What the task asks —
How many lines below hold "that"? Answer with only the number.

━━━━━━━━━━━━━━━━━━━━

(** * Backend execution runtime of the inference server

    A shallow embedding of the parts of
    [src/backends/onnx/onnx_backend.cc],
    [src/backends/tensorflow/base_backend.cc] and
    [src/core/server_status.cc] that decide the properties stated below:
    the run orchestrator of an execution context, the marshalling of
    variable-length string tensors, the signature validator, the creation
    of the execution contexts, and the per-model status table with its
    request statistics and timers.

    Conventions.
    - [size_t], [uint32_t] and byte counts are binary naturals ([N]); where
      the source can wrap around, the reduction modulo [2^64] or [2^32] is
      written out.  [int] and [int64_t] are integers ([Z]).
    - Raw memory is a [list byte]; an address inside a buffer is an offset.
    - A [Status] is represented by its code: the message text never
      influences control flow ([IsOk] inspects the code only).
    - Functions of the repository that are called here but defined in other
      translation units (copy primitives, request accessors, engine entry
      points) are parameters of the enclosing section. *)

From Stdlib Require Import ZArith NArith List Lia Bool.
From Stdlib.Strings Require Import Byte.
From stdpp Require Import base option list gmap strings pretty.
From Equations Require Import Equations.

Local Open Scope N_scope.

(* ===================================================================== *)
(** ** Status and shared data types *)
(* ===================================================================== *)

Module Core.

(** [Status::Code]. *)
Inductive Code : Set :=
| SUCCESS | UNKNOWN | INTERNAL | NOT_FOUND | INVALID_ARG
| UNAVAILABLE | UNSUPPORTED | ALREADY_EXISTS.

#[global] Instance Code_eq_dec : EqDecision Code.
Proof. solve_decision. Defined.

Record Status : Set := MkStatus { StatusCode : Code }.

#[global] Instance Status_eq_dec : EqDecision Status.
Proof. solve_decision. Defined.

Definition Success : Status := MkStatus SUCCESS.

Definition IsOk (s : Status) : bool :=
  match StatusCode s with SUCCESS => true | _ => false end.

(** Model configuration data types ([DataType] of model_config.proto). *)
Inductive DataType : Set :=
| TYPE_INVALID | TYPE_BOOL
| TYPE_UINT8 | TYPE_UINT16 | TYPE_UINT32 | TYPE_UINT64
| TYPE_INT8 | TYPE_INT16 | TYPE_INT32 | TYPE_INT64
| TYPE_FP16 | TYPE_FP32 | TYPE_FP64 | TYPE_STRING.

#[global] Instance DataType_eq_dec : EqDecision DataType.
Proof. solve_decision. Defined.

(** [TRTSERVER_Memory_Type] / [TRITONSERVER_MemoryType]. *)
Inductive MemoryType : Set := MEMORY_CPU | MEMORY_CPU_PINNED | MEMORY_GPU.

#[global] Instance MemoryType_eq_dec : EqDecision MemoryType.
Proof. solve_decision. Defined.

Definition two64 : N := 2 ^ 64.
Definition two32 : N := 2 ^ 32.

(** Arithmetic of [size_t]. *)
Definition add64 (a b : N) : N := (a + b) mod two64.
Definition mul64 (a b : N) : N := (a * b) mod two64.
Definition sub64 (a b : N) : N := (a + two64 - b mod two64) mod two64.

━━━━━━━━━━━━━━━━━━━━

Task answer —
2